(Saved data entries)
------------------------------------------------------------------------

(** ** From blocks to arenas and back *)
Lemma round_down_page a b : kpage a -> a <= b < a + 4096 -> pg_round_down b = a /\ pg_ofs b = b - a.
Proof.
  intros [Ha Hm] Hb. rewrite pg_ofs_eq, pg_round_down_eq by (unfold is_u32, PHYS_BASE, LOADER_PHYS_BASE in *; dlia).
  clear Ha. split; dlia.
Qed.
Lemma block_to_arena_spec m a h b (Q : Z -> mstate -> Prop) : kpage a -> headers m !! a = Some h -> magic h = ARENA_MAGIC ->
  block_in m a h b -> (forall i g, geo (descs m) i = Some g -> geo_ok g) -> Q a m -> mwp (block_to_arena b) m Q.
Proof.
  intros Ha E Hmg Hb Hgo HQ. unfold block_to_arena, block_in in *.
  assert (Hr : a <= b < a + 4096 /\ 12 <= b - a).
  { destruct (adesc h) as [i|]; [|lia]. destruct Hb as (g & Eg & Hb). pose proof (Hgo _ _ Eg) as Hg.
    destruct (block_page a g b Hg (proj2 Ha) Hb) as (_ & ? & ?). destruct Hg. lia. }
  destruct Hr as [Hr H12]. destruct (round_down_page a b Ha Hr) as [-> Ho]. cbv zeta.
  m_step. m_step. { apply negb_true_iff, Z.eqb_neq. destruct Ha as [Ha _]. unfold NULL, PHYS_BASE, LOADER_PHYS_BASE in *. lia. }
  m_step. m_step; [exact E|]. m_step. m_step; [by bool_goal|]. destruct (adesc h) as [i|].
  - destruct Hb as (g & Eg & j & Hj & Hb). m_step. m_step; [exact Eg|]. intros d _ Es Ec. m_step. m_step; [|by m_step].
    apply Z.eqb_eq. rewrite Ho, Es, u32_small by (unfold is_u32, sizeof_arena; lia). destruct (Hgo _ _ Eg).
    replace (b - a - sizeof_arena) with (j * g.1) by (unfold sizeof_arena, block_at in *; lia). apply Z.mod_mul. lia.
  - m_step. m_step; [|by m_step]. apply Z.eqb_eq. rewrite Ho. unfold sizeof_arena. lia.
Qed.
Lemma arena_to_block_spec m a h i g j (Q : Z -> mstate -> Prop) : kpage a -> headers m !! a = Some h -> magic h = ARENA_MAGIC ->
  adesc h = Some i -> geo (descs m) i = Some g -> j < g.2 -> Q (block_at a g j) m -> mwp (arena_to_block a j) m Q.
Proof.
  intros Ha E Hmg Ei Eg Hj HQ. unfold arena_to_block.
  m_step. m_step. { apply negb_true_iff, Z.eqb_neq. destruct Ha as [Ha _]. unfold NULL, PHYS_BASE, LOADER_PHYS_BASE in *. lia. }
  m_step. m_step; [exact E|]. m_step. m_step; [by bool_goal|]. m_step. m_step. rewrite Ei. apply wp_ret. m_step. m_step; [exact Eg|].
  intros d _ Es Ec. m_step. m_step; [apply Z.ltb_lt; lia|]. m_step. by rewrite Es.
Qed.

Section operations.
Context (me DESCS : Z).
Abbreviation free_list := (free_list DESCS).

Lemma rep_list_nodup l x xs : rep l x xs -> NoDup xs.
Proof. intros H%rep_nodup. unfold nodes in H. apply list.NoDup_cons in H as [_ H]. by apply list.NoDup_app in H as (? & _). Qed.
(* ===== verification/Hash.v ===== *)
(** * Hash: lib/kernel/hash.c

    A hash table: an array of lists of KList and two counts.  [hash] and [less] are the
    caller's functions, [answer] is what [malloc] returns for a size in the current
    memory: a null pointer, or the address of memory that is not in use.  The memory of
    the bucket array becomes list heads when it is handed out and is gone when it is
    freed.  An action is a function on a state [U] of the caller. *)
From S2P Require Import Prelude.
From S2P Require Import CString.
From S2P Require Import KList.

Record hash_table := Hash { elem_cnt : Z; bucket_cnt : Z; buckets : Z }.
Record hstate := HState { tab : hash_table; links : gmap Z list_elem }.
Abbreviation TM := (M hstate).
Definition set_tab (t : hash_table) (s : hstate) : hstate := HState t (links s).
Definition in_list {A} (f : M (gmap Z list_elem) A) : TM A := fun s =>
  match f (links s) with Ok (a, l) => Ok (a, HState (tab s) l) | Panic => Panic | Fault => Fault | Hang => Hang end.

Definition sizeof_list : Z := 16.
(** The list heads of [n] buckets at [p]: two elements each. *)
Definition region (p n : Z) : list Z := (fun i => p + 8 * i) <$> seqZ 0 (2 * n).
Definition map_region (p n : Z) (h : gmap Z list_elem) : gmap Z list_elem :=
  foldr (fun q h => <[q := ListElem 0 0]> h) h (region p n).
Definition unmap_region (p n : Z) (h : gmap Z list_elem) : gmap Z list_elem := foldr (fun q h => delete q h) h (region p n).

Definition turn_off_least_1bit (x : Z) : Z := Z.land x (x -u 1).
Definition is_power_of_2 (x : Z) : bool := negb (x =? 0) && (turn_off_least_1bit x =? 0).
(** A 32-bit number has at most 32 bits to turn off. *)
Definition round_loop (n : Z) : res Z :=
  loop 33 (fun n => if is_power_of_2 n then mret (inr n) else mret (inl (turn_off_least_1bit n))) n.
Definition MIN_ELEMS_PER_BUCKET : Z := 1.
Definition BEST_ELEMS_PER_BUCKET : Z := 2.
Definition MAX_ELEMS_PER_BUCKET : Z := 4.

Section hash.
Context (hash : Z -> Z) (less : Z -> Z -> bool) (answer : gmap Z list_elem -> Z -> Z).

Definition malloc_buckets (n : Z) : TM Z := fun s =>
  let p := answer (links s) (sizeof_list *u n) in
  Ok (p, if p =? NULL then s else HState (tab s) (map_region p n (links s))).
Definition free_buckets (p n : Z) : TM unit := modify (fun s => HState (tab s) (unmap_region p n (links s))).

Definition find_bucket (e : Z) : TM Z :=
  t ← gets tab; let bucket_idx := Z.land (hash e) (bucket_cnt t -u 1) in mret (buckets t + sizeof_list * bucket_idx).
Definition find_body (bucket e i : Z) : M (gmap Z list_elem) (Z + Z) :=
  z ← list_end bucket;
  if i =? z then mret (inr NULL)
  else if negb (less i e) && negb (less e i) then mret (inr i)
  else n ← list_next i; mret (inl n).
Definition find_elem (bucket e : Z) : TM Z :=
  in_list (i ← list_begin bucket; fuel ← walk_fuel; mloop fuel (find_body bucket e) i).
Definition insert_elem (bucket e : Z) : TM unit :=
  _ ← modify (fun s => set_tab (Hash (elem_cnt (tab s) +u 1) (bucket_cnt (tab s)) (buckets (tab s))) s);
  in_list (list_push_front bucket e).
Definition remove_elem (e : Z) : TM unit :=
  _ ← modify (fun s => set_tab (Hash (elem_cnt (tab s) -u 1) (bucket_cnt (tab s)) (buckets (tab s))) s);
  _ ← in_list (list_remove e); mret tt.

(** [for (i = 0; i < cnt; i++) list_init (&p[i])], from [i] on. *)
Fixpoint init_buckets (p : Z) (n : nat) (i : Z) : TM unit :=
  match n with
  | O => mret tt
  | S n => _ ← in_list (list_init (p + sizeof_list * i)); init_buckets p n (i + 1)
  end.
(** Moving the elements of an old bucket to their new buckets. *)
Definition move_body (old_bucket elem : Z) : TM (Z + unit) :=
  z ← in_list (list_end old_bucket);
  if elem =? z then mret (inr tt)
  else
    new_bucket ← find_bucket elem;
    next ← in_list (list_next elem);
    _ ← in_list (list_remove elem);
    _ ← in_list (list_push_front new_bucket elem);
    mret (inl next).
Fixpoint move_buckets (old_buckets : Z) (n : nat) (i : Z) : TM unit :=
  match n with
  | O => mret tt
  | S n =>
      let old_bucket := old_buckets + sizeof_list * i in
      elem ← in_list (list_begin old_bucket);
      fuel ← in_list walk_fuel;
      _ ← mloop fuel (move_body old_bucket) elem;
      move_buckets old_buckets n (i + 1)
  end.
Definition rehash : TM unit :=
  t ← gets tab;
  let old_buckets := buckets t in
  let old_bucket_cnt := bucket_cnt t in
  let new_bucket_cnt := elem_cnt t / BEST_ELEMS_PER_BUCKET in
  let new_bucket_cnt := if new_bucket_cnt <? 4 then 4 else new_bucket_cnt in
  new_bucket_cnt ← lift (round_loop new_bucket_cnt);
  if new_bucket_cnt =? old_bucket_cnt then mret tt
  else
    new_buckets ← malloc_buckets new_bucket_cnt;
    if new_buckets =? NULL then mret tt
    else
      _ ← init_buckets new_buckets (Z.to_nat new_bucket_cnt) 0;
      _ ← modify (fun s => set_tab (Hash (elem_cnt (tab s)) new_bucket_cnt new_buckets) s);
      _ ← move_buckets old_buckets (Z.to_nat old_bucket_cnt) 0;
      free_buckets old_buckets old_bucket_cnt.

Definition hash_insert (new : Z) : TM Z :=
  bucket ← find_bucket new;
  old ← find_elem bucket new;
  _ ← (if old =? NULL then insert_elem bucket new else mret tt);
  _ ← rehash; mret old.
Definition hash_replace (new : Z) : TM Z :=
  bucket ← find_bucket new;
  old ← find_elem bucket new;
  _ ← (if negb (old =? NULL) then remove_elem old else mret tt);
  _ ← insert_elem bucket new;
  _ ← rehash; mret old.
Definition hash_find (e : Z) : TM Z := bucket ← find_bucket e; find_elem bucket e.
Definition hash_delete (e : Z) : TM Z :=
  bucket ← find_bucket e;
  found ← find_elem bucket e;
  _ ← (if negb (found =? NULL) then _ ← remove_elem found; rehash else mret tt);
  mret found.
Definition hash_size : TM Z := gets (fun s => elem_cnt (tab s)).
Definition hash_empty : TM bool := gets (fun s => elem_cnt (tab s) =? 0).

Section actions.
Context {U : Type}.
Definition pop_body (destructor : Z -> U -> U) (bucket : Z) (u : U) : M (gmap Z list_elem) (U + U) :=
  e ← list_empty bucket;
  if (e : bool) then mret (inr u) else elem ← list_pop_front bucket; mret (inl (destructor elem u)).
Fixpoint clear_buckets (destructor : option (Z -> U -> U)) (p : Z) (n : nat) (i : Z) (u : U) : TM U :=
  match n with
  | O => mret u
  | S n =>
      let bucket := p + sizeof_list * i in
      u ← match destructor with
          | Some d => in_list (fuel ← walk_fuel; mloop fuel (pop_body d bucket) u)
          | None => mret u end;
      _ ← in_list (list_init bucket);
      clear_buckets destructor p n (i + 1) u
  end.
Definition hash_clear (destructor : option (Z -> U -> U)) (u : U) : TM U :=
  t ← gets tab;
  u ← clear_buckets destructor (buckets t) (Z.to_nat (bucket_cnt t)) 0 u;
  _ ← modify (fun s => set_tab (Hash 0 (bucket_cnt (tab s)) (buckets (tab s))) s); mret u.
Definition hash_destroy (destructor : option (Z -> U -> U)) (u : U) : TM U :=
  u ← match destructor with Some _ => hash_clear destructor u | None => mret u end;
  t ← gets tab; _ ← free_buckets (buckets t) (bucket_cnt t); mret u.
Definition apply_body (action : Z -> U -> U) (bucket : Z) (s : Z * U) : M (gmap Z list_elem) (Z * U + U) :=
  let '(elem, u) := s in
  z ← list_end bucket;
  if elem =? z then mret (inr u) else next ← list_next elem; mret (inl (next, action elem u)).
Fixpoint apply_buckets (action : Z -> U -> U) (p : Z) (n : nat) (i : Z) (u : U) : TM U :=
  match n with
  | O => mret u
  | S n =>
      let bucket := p + sizeof_list * i in
      u ← in_list (elem ← list_begin bucket; fuel ← walk_fuel; mloop fuel (apply_body action bucket) (elem, u));
      apply_buckets action p n (i + 1) u
  end.
Definition hash_apply (action : Z -> U -> U) (u : U) : TM U :=
  t ← gets tab; apply_buckets action (buckets t) (Z.to_nat (bucket_cnt t)) 0 u.
End actions.

(** [h->buckets] holds what [malloc] returned, also when that is a null pointer. *)
Definition hash_init : TM bool :=
  _ ← modify (fun s => set_tab (Hash 0 4 (buckets (tab s))) s);
  p ← malloc_buckets 4;
  _ ← modify (fun s => set_tab (Hash 0 4 p) s);
  if negb (p =? NULL) then _ ← hash_clear (U:=unit) None tt; mret true else mret false.

(** ** Iteration: the bucket and the element of an iterator *)
Definition iterator : Type := Z * Z.
Definition hash_first : TM iterator :=
  t ← gets tab; e ← in_list (list_head (buckets t)); mret (buckets t, e).
Definition next_body (i : iterator) : TM (iterator + iterator) :=
  let '(bucket, elem) := i in
  z ← in_list (list_end bucket);
  if elem =? z then
    t ← gets tab;
    let bucket := bucket + sizeof_list in
    if buckets t + sizeof_list * bucket_cnt t <=? bucket then mret (inr (bucket, NULL))
    else e ← in_list (list_begin bucket); mret (inl (bucket, e))
  else mret (inr (bucket, elem)).
(** The new iterator and its element; the loop goes to a further bucket every turn. *)
Definition hash_next (i : iterator) : TM (iterator * Z) :=
  e ← in_list (list_next i.2);
  t ← gets tab;
  i ← mloop (S (Z.to_nat (bucket_cnt t))) next_body (i.1, e);
  mret (i, i.2).
Definition hash_cur (i : iterator) : Z := i.2.
End hash.

(** ** Hash functions *)
Definition FNV_32_PRIME : Z := 16777619.
Definition FNV_32_BASIS : Z := 2166136261.
Fixpoint fnv (n : nat) (buf h : Z) : M (gmap Z Z) Z :=
  match n with
  | O => mret h
  | S n => x ← mload buf; fnv n (buf + 1) (Z.lxor (h *u FNV_32_PRIME) x)
  end.
Definition hash_bytes (buf size : Z) : M (gmap Z Z) Z :=
  _ ← assert (negb (buf =? CString.NULL)); fnv (Z.to_nat size) buf FNV_32_BASIS.
Definition string_body (s : Z * Z) : M (gmap Z Z) (Z * Z + Z) :=
  let '(p, h) := s in
  x ← mload p;
  if x =? 0 then mret (inr h) else mret (inl (p + 1, Z.lxor (h *u FNV_32_PRIME) x)).
Definition hash_string (s : Z) : M (gmap Z Z) Z :=
  _ ← assert (negb (s =? CString.NULL));
  fuel ← scan_fuel; mloop fuel string_body (s, FNV_32_BASIS).
(** The four bytes of [i] in memory at [p]. *)
Definition hash_int (p i : Z) : M (gmap Z Z) Z := fun m =>
  match hash_bytes p 4 (list_to_map (zip (seqZ p 4) (le_bytes 4 (u32 i))) : gmap Z Z) with Ok (h, _) => Ok (h, m) | Panic => Panic | Fault => Fault | Hang => Hang end.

------------------------------------------------------------------------

ACTIVITY →
Please return all lines from the records that hold the word "Require".

YOUR RESPONSE →
From S2P Require Import Prelude.
From S2P Require Import CString.
From S2P Require Import KList.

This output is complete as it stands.